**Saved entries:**
○ ○ ○ ○ ○ ○ ○
Record local (i : nat) (s s' : stp) : Prop := {
  l_bridge_id : s_bridge_id s' = s_bridge_id s;
  l_designated_root : s_designated_root s' = s_designated_root s;
  l_root_path_cost : s_root_path_cost s' = s_root_path_cost s;
  l_root_port : s_root_port s' = s_root_port s;
  l_length : length (s_ports s') = length (s_ports s);
  l_info j : port_info (port s' j) = port_info (port s j);
  l_ports j : j <> i -> port_key (port s' j) = port_key (port s j);
}.

#[export] Instance local_preorder i : PreOrder (local i).
Proof.
  split; [by split |]. intros x y z [] []. split; try congruence.
  intros j Hj. rewrite l_ports1 by done. auto.
Qed.

Lemma key_info p p' : port_key p = port_key p' -> port_info p = port_info p'.
Proof. unfold port_key, port_info. congruence. Qed.

Lemma quiet_local i s s' : quiet s s' -> local i s s'.
Proof. intros []. split; auto. intros. by apply key_info. Qed.

Lemma upd_port_local i f s :
  (forall p, port_info (f p) = port_info p) -> local i s (upd_port i f s).
Proof.
  intros Hf. split; try done; [apply length_upd_port | |].
  - intros j. by apply (port_upd_proj port_info).
  - intros j Hj. by rewrite port_upd_ne.
Qed.

Create HintDb stp_local discriminated.
#[export] Hint Constants Opaque : stp_local.

Ltac local_step :=
  lazymatch goal with
  | |- local _ ?s ?s => reflexivity
  | |- local _ _ (if ?b then _ else _) => destruct b eqn:?
  | |- local _ _ (upd_port ?i ?f ?s') =>
      trans s'; [| by apply upd_port_local]
  | |- local _ _ (@modify_field _ _ _ _ _ ?s') =>
      trans s'; [| generalize s'; intros ?; by split]
  | |- local _ _ (seq_change ?s') =>
      trans s'; [| generalize s'; intros ?; by split]
  | |- local _ _ (_ ?s') =>
      trans s'; [| solve [ auto with stp_local nocore
                         | apply quiet_local; auto with quiet nocore]]
  end.
Ltac local_auto := cbv zeta; repeat local_step.

Lemma set_port_state_local i st s : local i s (stp_set_port_state i st s).
Proof. unfold stp_set_port_state. local_auto. Qed.
#[export] Hint Resolve set_port_state_local : stp_local.

Lemma make_forwarding_local i s : local i s (stp_make_forwarding i s).
Proof. unfold stp_make_forwarding. local_auto. Qed.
○ ○ ○ ○ ○ ○ ○
Going through the records above, state how many lines carry "apply", with no other text.

5